Family Responsibility discrimination (FRD) and gender discrimination are the targets of many advocacy groups who work to promote family-friendly workplaces. WorkLife Law, 9to5, and Families and Work Institute are just some of them. Families & Work Institute released a study on May 21, the 2008 National Study of Employers, which followed ten-year trends in U.S. workplace policies and benefits. The results were mixed.
Employer Study on Flextime & Alternative Work Schedules
The study revealed good news and bad news for employees seeking flexible working conditions. 79% of employers now allow at least some employees to periodically change their arrival and departure time, up 10% from 10 years ago.
But off-ramping, which allows employees to move from full- to part-time work and back again while remaining in the same position or level is down 10%. In 1998, 57% employers reported that they permitted off-ramping. Today, only 47% answered this question affirmatively. This may well be attributable to a failing economy and employers looking to cut the bottom line.

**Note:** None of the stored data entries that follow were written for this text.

(* ===== verification/SerialUpload.v ===== *)
(** The uploads over the serial console (tools/bb_upload8.py and
    tools/bb_upload.py): cutting an image into packets and back, and the
    conversation with the boot loader's menu.

    The boot loader is not in the sources: whether each [expect] of the terminal
    library finds its text is a parameter.  The serial line's settings, the power
    switch and the terminal at the end are not modelled. *)
From Stdlib Require Import ZArith Lia.
From stdpp Require Import base list numbers option strings.
From S2P Require Import Prelude Md5 Python ConfigToolsSpec Panel.

Module SerialUpload.
Import Python.

(** ** Packets *)

Definition csize : nat := Z.to_nat 8192.

Definition packet (payload : list Z) : list Z := str "----" ++ Md5.rfc_md5 payload ++ payload.

(** [for index in xrange(0, len(data), csize)]: the packets and the padding. *)
Fixpoint packets_loop (fuel : nat) (data : list Z) (padding : nat) : list (list Z) * nat :=
  match fuel with
  | O => ([], padding)
  | S fuel' =>
      match data with
      | [] => ([], padding)
      | _ =>
          let chunk := take csize data in
          let '(out, p) := packets_loop fuel' (drop csize data) (padding + (csize - length chunk)) in
          (packet (pad_to csize 0xff chunk) :: out, p)
      end
  end.

(** [None]: a length that does not fit in 32 bits raises. *)
Definition FirmwareToPackets (data : list Z) : option (list (list Z) * nat) :=
  match pack 4 (Z.of_nat (length data)) with
  | None => None
  | Some _ => Some (packets_loop (length data) data 0)
  end.

(** [data[:-padding]]: nothing at all when the padding is zero. *)
Definition PacketsToFirmware (parts : list (list Z)) (padding : nat) : list Z :=
  let data := concat (map (drop 20) parts) in
  match padding with O => [] | _ => take (length data - padding) data end.

(** ** The conversation *)

(** What was sent so far, and what the coming [expect]s will find. *)
Record console : Type := mkCon { sent : list Z; finds : list bool }.

Definition send (bs : list Z) (c : console) : console := mkCon (sent c ++ bs) (finds c).

(** [false]: the text did not come, which raises. *)
Definition expect (c : console) : bool * console :=
  match finds c with
  | true :: fs => (true, mkCon (sent c) fs)
  | false :: fs => (false, mkCon (sent c) fs)
  | [] => (false, c)
  end.

(** A part of the conversation: what is sent, or a wait. *)
Inductive talk : Type := Say (bs : list Z) | Wait.

Fixpoint converse (ts : list talk) (c : console) : bool * console :=
  match ts with
  | [] => (true, c)
  | Say bs :: ts' => converse ts' (send bs c)
  | Wait :: ts' => let '(ok, c) := expect c in if ok then converse ts' c else (false, c)
  end.

(** [for i in xrange(0, len(chunk), 256): m.write(chunk[i:i+256])]. *)
Fixpoint pieces (fuel : nat) (chunk : list Z) : list talk :=
  match fuel, chunk with
  | S fuel', _ :: _ => Say (take 256 chunk) :: pieces fuel' (drop 256 chunk)
  | _, _ => []
  end.

(** ["%03d" % offset]. *)
Definition print_03d (offset : nat) : list Z :=
  let s := Panel.print_d 20 (Z.of_nat offset) in repeat 48 (3 - length s) ++ s.

Definition Flash (chunk : list Z) (offset : nat) : list talk :=
  [Say (str "2"); Wait] ++ pieces (length chunk) chunk ++
  [Wait; Say (str "3"); Wait; Say (print_03d offset); Wait; Wait].

Fixpoint flash_loop (parts : list (list Z)) (offset : nat) : list talk :=
  match parts with [] => [] | chunk :: parts' => Flash chunk offset ++ flash_loop parts' (S offset) end.

(** [limit]: the largest image, if there is one.  [None]: refused before anything
    is sent. *)
Definition UploadBinary (limit : option Z) (data : list Z) (c : console) : option (bool * console) :=
  if match limit with Some l => l <? Z.of_nat (length data) | None => false end then None
  else
    match FirmwareToPackets data with
    | None => None
    | Some (parts, _) => Some (converse ([Wait; Say [0x1b]; Wait; Say (str "1"); Wait] ++ flash_loop parts 0) c)
    end.

Definition bb_upload8 : list Z -> console -> option (bool * console) := UploadBinary None.

Definition bb_upload : list Z -> console -> option (bool * console) := UploadBinary (Some 0xee000).

(** ** What they guarantee *)

Lemma csize_pos : (0 < csize)%nat.
Proof. unfold csize. lia. Qed.

Lemma packet_payload s : drop 20 (packet s) = s.
Proof.
  unfold packet. rewrite app_assoc. rewrite drop_app_length'; [reflexivity|].
  rewrite length_app, ConfigToolsSpec.length_md5. reflexivity.
Qed.

(** The payloads are the image followed by the padding. *)
Lemma packets_loop_data fuel : forall data p, (length data <= fuel)%nat ->
  let '(out, q) := packets_loop fuel data p in
  concat (map (drop 20) out) = data ++ repeat 0xff (q - p) /\ (p <= q)%nat /\
  Forall (fun e => length e = (20 + csize)%nat) out.
Proof.
  induction fuel as [|fuel IH]; intros data p Hf.
  - destruct data; [|cbn in Hf; lia]. cbn. rewrite Nat.sub_diag. auto.
  - destruct data as [|b data]; [cbn; rewrite Nat.sub_diag; auto|]. cbn [packets_loop]. pose proof csize_pos as Hc.
    set (chunk := take csize (b :: data)).
    assert (Hl : (length (drop csize (b :: data)) <= fuel)%nat) by (rewrite length_drop; cbn [length] in *; lia).
    specialize (IH (drop csize (b :: data)) (p + (csize - length chunk))%nat Hl).
    destruct (packets_loop fuel _ _) as [out q]. destruct IH as (Hd & Hp & Hlen). cbn [map concat].
    assert (Hpad : length (pad_to csize 0xff chunk) = csize).
    { unfold pad_to. rewrite length_app, repeat_length. unfold chunk. rewrite length_take. lia. }
    rewrite packet_payload, Hd. split; [|split; [lia|]].
    + destruct (decide (csize <= length (b :: data))%nat) as [Hge|Hlt].
      * assert (Hch : length chunk = csize) by (unfold chunk; rewrite length_take; lia).
        unfold pad_to. rewrite Hch, !Nat.sub_diag. cbn [repeat]. rewrite app_nil_r, Nat.add_0_r, app_assoc. f_equal. apply take_drop.
      * assert (Hch : chunk = b :: data) by (unfold chunk; apply take_ge; lia).
        rewrite drop_ge by lia. unfold pad_to. rewrite Hch in *. rewrite <- app_assoc. f_equal. cbn [app]. rewrite <- repeat_app. f_equal. lia.
    + constructor; [|exact Hlen]. unfold packet. rewrite !length_app, ConfigToolsSpec.length_md5, Hpad. reflexivity.
Qed.

(** An image cut into packets: every packet carries 8 KiB, the payloads are the
    image and its padding, and putting them together gives the image back, unless
    it needed no padding: then nothing comes back. *)
Theorem packets_roundtrip data : Z.of_nat (length data) < 2 ^ 32 ->
  exists parts padding, FirmwareToPackets data = Some (parts, padding) /\
    concat (map (drop 20) parts) = data ++ repeat 0xff padding /\
    Forall (fun e => length e = (20 + csize)%nat) parts /\
    PacketsToFirmware parts padding = match padding with O => [] | _ => data end.
Proof.
  intros Hl. unfold FirmwareToPackets. rewrite pack_ok by lia.
  pose proof (packets_loop_data (length data) data 0 ltac:(lia)) as H.
  destruct (packets_loop (length data) data 0) as [parts padding]. destruct H as (Hd & _ & Hlen).
  rewrite Nat.sub_0_r in Hd. exists parts, padding. split; [reflexivity|]. split; [exact Hd|]. split; [exact Hlen|].
  unfold PacketsToFirmware. rewrite Hd. destruct padding as [|padding]; [reflexivity|].
  rewrite take_app_length'; [reflexivity|]. rewrite length_app, repeat_length. lia.
Qed.

Definition said (ts : list talk) : list Z := concat (omap (fun t => match t with Say bs => Some bs | Wait => None end) ts).

Definition waits (ts : list talk) : nat := length (List.filter (fun t => match t with Wait => true | _ => false end) ts).

(** Whatever the boot loader answers, what was sent is the beginning of the
    script; it is all of it exactly when every wait was answered. *)
Lemma converse_prefix ts : forall c, let '(ok, c') := converse ts c in
  (exists pre, sent c' = sent c ++ pre /\ pre `prefix_of` said ts) /\
  (ok = true -> sent c' = sent c ++ said ts) /\
  (ok = true <-> take (waits ts) (finds c) = repeat true (waits ts)).
Proof.
  induction ts as [|[bs|] ts IH]; intros c; cbn [converse].
  - split; [exists []; rewrite app_nil_r; split; [reflexivity|apply prefix_nil]|]. cbn. rewrite app_nil_r, take_0. tauto.
  - specialize (IH (send bs c)). destruct (converse ts (send bs c)) as [ok c'].
    destruct IH as ((pre & E & Hp) & Hok & Hw). cbn [sent send finds] in *. split; [|split; [|exact Hw]].
    + exists (bs ++ pre). rewrite E, app_assoc. split; [reflexivity|]. apply prefix_app, Hp.
    + intros H. rewrite Hok, <- app_assoc by exact H. reflexivity.
  - unfold expect. change (waits (Wait :: ts)) with (S (waits ts)). change (said (Wait :: ts)) with (said ts).
    assert (Hno : forall c', sent c' = sent c -> take (S (waits ts)) (finds c) <> repeat true (S (waits ts)) ->
      (exists pre, sent c' = sent c ++ pre /\ pre `prefix_of` said ts) /\
      (false = true -> sent c' = sent c ++ said ts) /\ (false = true <-> take (S (waits ts)) (finds c) = repeat true (S (waits ts)))).
    { intros c' E Hne. split; [exists []; rewrite app_nil_r; split; [exact E|apply prefix_nil]|]. split; [discriminate|].
      split; [discriminate|]. intros H. destruct (Hne H). }
    destruct (finds c) as [|[] fs] eqn:Ef; [apply Hno; [reflexivity|discriminate]| |apply Hno; [reflexivity|discriminate]].
    specialize (IH (mkCon (sent c) fs)). destruct (converse ts _) as [ok c']. destruct IH as (H1 & H2 & H3).
    cbn [sent finds] in *. split; [exact H1|]. split; [exact H2|]. cbn [take repeat]. rewrite H3. split; [intros ->; reflexivity|].
    intros H. injection H as H. exact H.
Qed.

Lemma said_app a b : said (a ++ b) = said a ++ said b.
Proof. unfold said. rewrite omap_app, concat_app. reflexivity. Qed.

(** The pieces of a chunk are the chunk. *)
Lemma said_pieces fuel : forall chunk, (length chunk <= fuel)%nat -> said (pieces fuel chunk) = chunk.
Proof.
  induction fuel as [|fuel IH]; intros [|b chunk] Hf; try reflexivity; [cbn in Hf; lia|]. cbn [pieces].
  change (take 256 (b :: chunk) ++ said (pieces fuel (drop 256 (b :: chunk))) = b :: chunk).
  rewrite IH; [apply take_drop|]. rewrite length_drop. cbn [length] in *. lia.
Qed.

Lemma said_flash parts : forall k, said (flash_loop parts k) =
  concat (imap (fun i e => str "2" ++ e ++ str "3" ++ print_03d (k + i)) parts).
Proof.
  induction parts as [|e parts IH]; intros k; [reflexivity|]. cbn [flash_loop imap concat].
  unfold Flash. rewrite !said_app, IH, said_pieces, Nat.add_0_r by lia. unfold said. cbn [omap list_omap concat app].
  rewrite !app_nil_r, <- !app_assoc. cbn [app]. do 4 f_equal. f_equal. apply imap_ext. intros i x _. cbn. do 3 f_equal.
  rewrite Nat.add_succ_r. reflexivity.
Qed.

(** The whole of what is typed at the console for an image in packets. *)
Definition transcript (parts : list (list Z)) : list Z :=
  [0x1b] ++ str "1" ++ concat (imap (fun i e => str "2" ++ e ++ str "3" ++ print_03d i) parts).

(** Whatever the boot loader answers, the upload types the beginning of the
    transcript of its packets and stops at the first answer that does not come;
    when it succeeds it has typed all of it. *)
Theorem upload_types data c : Z.of_nat (length data) < 2 ^ 32 ->
  exists parts padding ok c', FirmwareToPackets data = Some (parts, padding) /\ bb_upload8 data c = Some (ok, c') /\
    (exists pre, sent c' = sent c ++ pre /\ pre `prefix_of` transcript parts) /\
    (ok = true -> sent c' = sent c ++ transcript parts).
Proof.
  intros Hl. destruct (packets_roundtrip data Hl) as (parts & padding & E & _). exists parts, padding.
  unfold bb_upload8, UploadBinary. rewrite E.
  pose proof (converse_prefix ([Wait; Say [0x1b]; Wait; Say (str "1"); Wait] ++ flash_loop parts 0) c) as H.
  destruct (converse _ c) as [ok c']. exists ok, c'. destruct H as (H1 & H2 & _).
  rewrite said_app, said_flash in H1, H2. auto.
Qed.

End SerialUpload.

Not surprisingly, the study found that the presence of women in senior positions correlated with a more flexible workplace. It makes sense that if the people in charge require flexible schedules, they might be more likely to provide them for their employees.
What, if anything, do these findings mean for employers? There is no law that requires employers to allow flexible work schedules. (Well, not yet anyway. This may change if the above advocacy groups have any say about it!) So why would you make these special accommodations, especially when it appears that their popularity is on the decline?
1. Workplace Flexibility Increases Profits
The first and most important reason is increased profitability. It makes good dollars and cents sense when you look at the economics related to the advancement and retention of women and minorities. It is an undeniable fact of the modern workplace: women are a significant part of your potential workforce. Particularly in professional fields, employers have spent lots of time and money training female employees.
Often, any costs involved in permitting flexible work arrangements are far outweighed by the cost of hiring and training someone else to do the job. Therefore, many employers have decided it’s well worth the investment to provide a flexible schedule in order to retain an employee for the long haul.
2. Flex-Time Translates to Risk Avoidance
A second reason is the potential for litigation surrounding the flex-time issue. Right now there is nothing illegal or improper about denying flex-time if its denied across-the-board for male and female employees. However, many of the advocacy groups have threatened to file a disparate treatment case with regard to flex-time denial, arguing that it unfairly impacts female employees.
When the right case comes along with compelling facts, you can be assured that such a case will be filed and employers everywhere will start to jump on the flex-time bandwagon.
3. Retention Linked to Flexible Work Schedules
Put yourself ahead of the pack and make your workplace an “employer of choice” by considering these flex-time schedules and off-ramping options now. These alternative work schedules are run-of-the-mill options among the companies ranked in the top 100 Places to Work.